Der Berufsausbildungsvertrag / 3.3.2 Abreden über Zahlungsverpflichtungen

Nach § 12 Abs. 2 BBiG sind bestimmte Vereinbarungen über Zahlungsverpflichtungen des Auszubildenden unzulässig und damit unwirksam. Hauptanwendungsfall ist die Verpflichtung des Auszubildenden, für die Berufsausbildung eine Entschädigung zu zahlen. Hierunter zählen nicht nur die direkte Zahlung für die Durchführung der Ausbildung selbst, sondern auch sämtliche damit verbundenen Aufwendungen. Unzulässig sind insbesondere

  • die Entschädigungszahlungen auch für Ausbildungsmaßnahmen außerhalb der Ausbildungsstätte[1];
  • die Übernahme von Unterkunfts- und Verpflegungskosten für eine Ausbildung an einem anderen als dem Ort des Ausbildungsbetriebs[2];
  • der Kauf des Ausbildungsplatzes durch die Eltern des Auszubildenden[3];
  • die Kostenübernahme für eine Fahrerlaubnis bei einer Ausbildung zum Berufskraftfahrer.[4]

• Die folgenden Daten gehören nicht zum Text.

(** [preprocess] on a frame of flights, given the values lines 72-77
    derive. *)
Lemma preprocess_run (self : DelayModel Model) data target_column
    (w : world Model) df fecha_i period_day high_season min_diff fs :
  frames Model w !! data = Some df ->
  wf_frame df -> nrows df <> 0%nat ->
  df_get df "Fecha-I" = Ok fecha_i ->
  rmap (fun c => match c with VStr s => get_period_day s | _ => Raise TypeError end)
       fecha_i = Ok period_day ->
  rmap (fun c => match c with VStr s => is_high_season s | _ => Raise AttributeError end)
       fecha_i = Ok high_season ->
  rmap get_min_diff (df_rows df) = Ok min_diff ->
  df_get df "OPERA" = Ok (map VStr (map OPERA fs)) ->
  df_get df "TIPOVUELO" = Ok (map VStr (map TIPOVUELO fs)) ->
  df_get df "MES" = Ok (map VInt (map MES fs)) ->
  let threshold := THRESHOLD_IN_MINUTES Model self in
  let w1 := with_frame Model w data
              (derived_frame df threshold period_day high_season min_diff) in
  let w2 := mk_world Model (frames Model w1) (model_h5 Model w1)
              (Some (features_of_flights fs))
              (io Model w1 ++ [PickleDump "data/all_features.p"]) in
  preprocess Model self data target_column w =
  match df_select (features_of_flights fs) (top_10_features Model self) with
  | Ok projected =>
      (w2, Ok (if truthy target_column
               then FeaturesTarget projected
                      [("delay", map (delay_label threshold) min_diff)]
               else Features projected))
  | Raise e => (w2, Raise e)
  end.
Proof.
  intros Hw Hwf Hn Hfi Hpd Hhs Hmd Hop Hti Hme threshold w1 w2.
  pose proof (derive_columns_run Model self data w df fecha_i period_day
                high_season min_diff Hw Hwf Hn Hfi Hpd Hhs Hmd) as Hrun.
  fold threshold in Hrun. fold w1 in Hrun.
  destruct (derived_frame_get df threshold period_day high_season min_diff)
    as (_ & _ & _ & G4 & G5).
  assert (Hw1 : frames Model w1 !! data =
                Some (derived_frame df threshold period_day high_season min_diff))
    by apply with_frame_lookup.
  assert (Hhot : one_hot Model data w1 = (w1, Ok (features_of_flights fs))).
  { unfold one_hot, mbind, lift, mret. rewrite !(getitem_eq _ _ _ _ _ Hw1).
    rewrite !G5 by (unfold derived_names; cbn [In]; intuition discriminate).
    rewrite Hop, Hti, Hme, !get_dummies_str, get_dummies_int. reflexivity. }
  unfold preprocess, mbind at 1. rewrite Hrun.
  unfold mbind at 1. rewrite Hhot.
  unfold mbind, dump_features, lift, mret. fold w2.
  destruct (df_select (features_of_flights fs) _); [|reflexivity].
  destruct (truthy target_column); [|reflexivity].
  unfold getitem. subst w2. cbn [frames]. rewrite Hw1, G4. reflexivity.
Qed.

(** X9. [preprocess] writes the one-hot columns of its frame to
    data/all_features.p, also when the projection then raises, and these
    are what [check_response] validates airlines against afterwards: the
    accepted airlines are exactly the frame's airlines with every
    'OPERA_' removed, so a flight of the frame whose airline does not
    contain 'OPERA_' and whose MES and TIPOVUELO are in range is valid. *)
Theorem preprocess_feeds_validation
    (self : DelayModel Model) (data : loc) (target_column : option string)
    (w : world Model) (df : DataFrame) (si so : list string) (fs : list flight) :
  frames Model w !! data = Some df ->
  wf_frame df -> nrows df <> 0%nat ->
  df_get df "Fecha-I" = Ok (map VStr si) ->
  df_get df "Fecha-O" = Ok (map VStr so) ->
  Forall parses si -> Forall parses so ->
  df_get df "OPERA" = Ok (map VStr (map OPERA fs)) ->
  df_get df "TIPOVUELO" = Ok (map VStr (map TIPOVUELO fs)) ->
  df_get df "MES" = Ok (map VInt (map MES fs)) ->
  let w' := fst (preprocess Model self data target_column w) in
  exists features,
    all_features_p Model w' = Some features /\
    (forall x, In x (replace_opera_of features) <->
       exists f, In f fs /\ x = Str.replace (OPERA f) "OPERA_" "") /\
    (forall f, In f fs -> occurs "OPERA_" (OPERA f) = false ->
       1 <= MES f <= 12 -> TIPOVUELO f = "N" \/ TIPOVUELO f = "I" ->
       valid_flight (replace_opera_of features) f).
Proof.
  intros Hw Hwf Hn Hi Ho Psi Pso Hop Hti Hme w'.
  destruct (derivations_defined df si so Hwf Hi Ho Psi Pso)
    as (pd & hs & md & Hpd & Hhs & Hmd).
  exists (features_of_flights fs). split; [|split].
  - subst w'. rewrite (preprocess_run self data target_column w df (map VStr si)
                         pd hs md fs) by assumption.
    destruct (df_select _ _); reflexivity.
  - apply replace_opera_of_features.
  - intros f Hf Hocc Hmes Htipo. split; [exact Hmes|]. split; [exact Htipo|].
    apply replace_opera_of_features. exists f. split; [exact Hf|].
    symmetry. apply replace_absent; [discriminate|exact Hocc].
Qed.



(** X12. Calling [preprocess] again on the frame it has already
    processed leaves every frame as the first call left it. *)
Theorem preprocess_twice_same_frames
    (self : DelayModel Model) (data : loc) (target_column target_column' : option string)
    (w : world Model) (df : DataFrame) (si so : list string) :
  frames Model w !! data = Some df ->
  wf_frame df -> nrows df <> 0%nat ->
  df_get df "Fecha-I" = Ok (map VStr si) ->
  df_get df "Fecha-O" = Ok (map VStr so) ->
  Forall parses si -> Forall parses so ->
  let w1 := fst (preprocess Model self data target_column w) in
  frames Model (fst (preprocess Model self data target_column' w1)) = frames Model w1.
Proof.
  intros Hw Hwf Hn Hi Ho Psi Pso w1.
  destruct (derivations_defined df si so Hwf Hi Ho Psi Pso)
    as (pd & hs & md & Hpd & Hhs & Hmd).
  pose proof (derive_columns_run Model self data w df _ pd hs md
                Hw Hwf Hn Hi Hpd Hhs Hmd) as Hrun.
  set (th := THRESHOLD_IN_MINUTES Model self) in *.
  set (df' := derived_frame df th pd hs md) in *.
  assert (Hf1 : frames Model w1 = <[data := df']> (frames Model w)).
  { subst w1. now rewrite (preprocess_frames Model self data target_column w _ Hrun). }
  assert (Hne : df <> []) by (intros ->; discriminate Hi).
  destruct (derived_frame_get df th pd hs md) as (_ & _ & _ & _ & G5).
  fold df' in G5.
  destruct (derived_frame_wf df th pd hs md Hwf Hne) as [Hwf' Hn'].
  { rewrite (rmap_length _ _ _ Hpd), length_map.
    rewrite <- (df_get_wf _ _ _ Hwf Hi). now rewrite length_map. }
  { rewrite (rmap_length _ _ _ Hhs), length_map.
    rewrite <- (df_get_wf _ _ _ Hwf Hi). now rewrite length_map. }
  { rewrite (rmap_length _ _ _ Hmd). apply df_rows_length. }
  fold df' in Hwf', Hn'.
  assert (Hw1 : frames Model w1 !! data = Some df')
    by (rewrite Hf1; apply lookup_insert_eq).
  assert (Hi' : df_get df' "Fecha-I" = Ok (map VStr si))
    by (rewrite G5; [exact Hi|unfold derived_names; cbn [In]; intuition discriminate]).
  assert (Hmd' : rmap get_min_diff (df_rows df') = Ok md).
  { rewrite <- Hmd. unfold df_rows. rewrite Hn', !rmap_map.
    apply rmap_ext_in. intros i _. apply get_min_diff_row;
      apply G5; unfold derived_names; cbn [In]; intuition discriminate. }
  pose proof (derive_columns_run Model self data w1 df' _ pd hs md
                Hw1 Hwf' ltac:(lia) Hi' Hpd Hhs Hmd') as Hrun'.
  fold th in Hrun'.
  pose proof (derived_frame_again df th pd hs md) as Hag. cbv zeta in Hag.
  fold df' in Hag. rewrite Hag in Hrun'.
  rewrite (preprocess_frames Model self data target_column' w1 _ Hrun').
  unfold with_frame. cbn [frames]. rewrite Hf1. apply insert_insert_eq.
Qed.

Daneben ist nach § 12 Abs. 2 Nr. 2 BBiG die Vereinbarung einer Vertragsstrafe (§ 339 BGB) untersagt. Allerdings bezieht sich dieses Verbot nur auf das Berufsausbildungsverhältnis. Es steht einer Vereinbarung in den letzten 6 Monaten des Berufsausbildungsverhältnisses nicht entgegen, wenn die Vertragsstrafe für den Fall vereinbart wird, dass der Auszubildende ein nachfolgendes Arbeitsverhältnis nicht antritt.[5] Daneben sind Vereinbarungen über den Ausschluss oder die Beschränkung von Schadensersatzansprüchen (§ 12 Abs. 2 Nr. 3 BBiG) bzw. über eine Schadenspauschalierung (§ 12 Abs. 2 Nr. 4 BBiG) untersagt.

[3] LAG Düsseldorf, Urteil v. 25.11.1980, 19 Sa 510/80.
[4] BAG, Urteil v. 25.4.1984, 5 AZR 386/83.
[5] BAG, Urteil v. 23.6.1982, 5 AZR 168/80.